--- Data in this exercise ---
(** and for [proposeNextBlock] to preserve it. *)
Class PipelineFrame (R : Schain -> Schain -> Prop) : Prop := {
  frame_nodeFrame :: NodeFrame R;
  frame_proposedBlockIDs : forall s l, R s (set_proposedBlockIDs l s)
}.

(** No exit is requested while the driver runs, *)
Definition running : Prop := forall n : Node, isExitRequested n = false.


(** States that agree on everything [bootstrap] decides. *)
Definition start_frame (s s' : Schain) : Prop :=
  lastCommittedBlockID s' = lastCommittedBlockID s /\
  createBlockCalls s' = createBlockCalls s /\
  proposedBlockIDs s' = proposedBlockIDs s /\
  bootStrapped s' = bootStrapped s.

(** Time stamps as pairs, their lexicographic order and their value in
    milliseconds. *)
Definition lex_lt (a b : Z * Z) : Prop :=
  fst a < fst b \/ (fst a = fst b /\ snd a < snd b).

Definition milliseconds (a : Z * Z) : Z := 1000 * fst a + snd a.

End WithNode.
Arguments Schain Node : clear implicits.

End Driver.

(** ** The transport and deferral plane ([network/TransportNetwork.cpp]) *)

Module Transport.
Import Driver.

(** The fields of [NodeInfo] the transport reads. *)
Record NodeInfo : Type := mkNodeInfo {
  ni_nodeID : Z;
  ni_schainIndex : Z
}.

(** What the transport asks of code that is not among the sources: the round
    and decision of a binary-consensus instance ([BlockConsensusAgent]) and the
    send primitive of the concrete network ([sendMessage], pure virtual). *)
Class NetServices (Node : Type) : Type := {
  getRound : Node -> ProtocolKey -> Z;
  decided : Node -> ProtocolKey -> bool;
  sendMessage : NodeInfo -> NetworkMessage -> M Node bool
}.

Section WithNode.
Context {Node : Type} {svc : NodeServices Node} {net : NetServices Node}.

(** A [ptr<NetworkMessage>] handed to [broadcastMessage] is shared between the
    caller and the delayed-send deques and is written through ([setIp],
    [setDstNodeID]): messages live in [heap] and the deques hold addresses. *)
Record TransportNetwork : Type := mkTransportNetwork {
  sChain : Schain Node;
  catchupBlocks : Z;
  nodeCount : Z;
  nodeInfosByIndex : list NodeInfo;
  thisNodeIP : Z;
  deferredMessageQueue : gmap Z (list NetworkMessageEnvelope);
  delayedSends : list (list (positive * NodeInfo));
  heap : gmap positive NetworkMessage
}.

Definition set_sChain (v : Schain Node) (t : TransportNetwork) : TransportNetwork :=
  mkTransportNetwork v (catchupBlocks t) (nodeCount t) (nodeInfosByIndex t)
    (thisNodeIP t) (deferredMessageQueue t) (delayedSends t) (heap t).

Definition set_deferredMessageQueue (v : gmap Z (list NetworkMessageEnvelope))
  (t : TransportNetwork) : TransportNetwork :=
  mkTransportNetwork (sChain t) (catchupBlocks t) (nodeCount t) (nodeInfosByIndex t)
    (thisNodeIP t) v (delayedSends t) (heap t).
---
--- Data in this exercise ---
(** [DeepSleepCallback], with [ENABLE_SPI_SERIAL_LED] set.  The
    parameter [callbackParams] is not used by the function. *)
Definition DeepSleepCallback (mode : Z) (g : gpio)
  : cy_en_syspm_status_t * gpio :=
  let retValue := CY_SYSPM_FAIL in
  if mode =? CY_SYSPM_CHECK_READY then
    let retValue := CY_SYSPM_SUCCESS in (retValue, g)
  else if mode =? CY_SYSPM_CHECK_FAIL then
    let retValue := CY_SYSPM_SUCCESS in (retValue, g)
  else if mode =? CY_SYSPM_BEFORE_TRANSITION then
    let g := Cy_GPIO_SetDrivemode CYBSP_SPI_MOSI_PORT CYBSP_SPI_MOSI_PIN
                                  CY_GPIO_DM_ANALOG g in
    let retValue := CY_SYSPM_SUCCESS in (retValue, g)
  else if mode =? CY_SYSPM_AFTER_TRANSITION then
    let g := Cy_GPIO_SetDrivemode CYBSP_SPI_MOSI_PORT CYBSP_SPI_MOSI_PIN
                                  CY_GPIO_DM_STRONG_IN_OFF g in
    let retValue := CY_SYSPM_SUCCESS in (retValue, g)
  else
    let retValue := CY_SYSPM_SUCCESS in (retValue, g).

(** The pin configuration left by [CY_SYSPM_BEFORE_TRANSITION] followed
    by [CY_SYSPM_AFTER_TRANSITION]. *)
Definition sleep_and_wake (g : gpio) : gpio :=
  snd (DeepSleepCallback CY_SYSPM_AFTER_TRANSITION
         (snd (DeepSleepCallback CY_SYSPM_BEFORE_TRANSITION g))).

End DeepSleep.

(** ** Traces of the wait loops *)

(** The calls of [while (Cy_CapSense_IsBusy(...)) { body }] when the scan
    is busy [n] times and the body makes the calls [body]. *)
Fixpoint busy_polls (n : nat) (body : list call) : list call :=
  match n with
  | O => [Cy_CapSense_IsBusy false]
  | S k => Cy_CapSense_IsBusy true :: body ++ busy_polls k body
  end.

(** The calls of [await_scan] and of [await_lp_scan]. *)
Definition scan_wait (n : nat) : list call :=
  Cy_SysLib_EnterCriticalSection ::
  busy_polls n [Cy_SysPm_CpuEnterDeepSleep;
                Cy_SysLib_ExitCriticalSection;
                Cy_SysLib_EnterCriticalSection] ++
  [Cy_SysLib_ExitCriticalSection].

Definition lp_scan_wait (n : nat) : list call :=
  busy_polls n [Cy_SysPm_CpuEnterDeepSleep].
---
* _Your objective_: Say how many lines of the entries above hold the string "catchupBlocks", and say nothing besides the number.

* _Finished exercise_: 3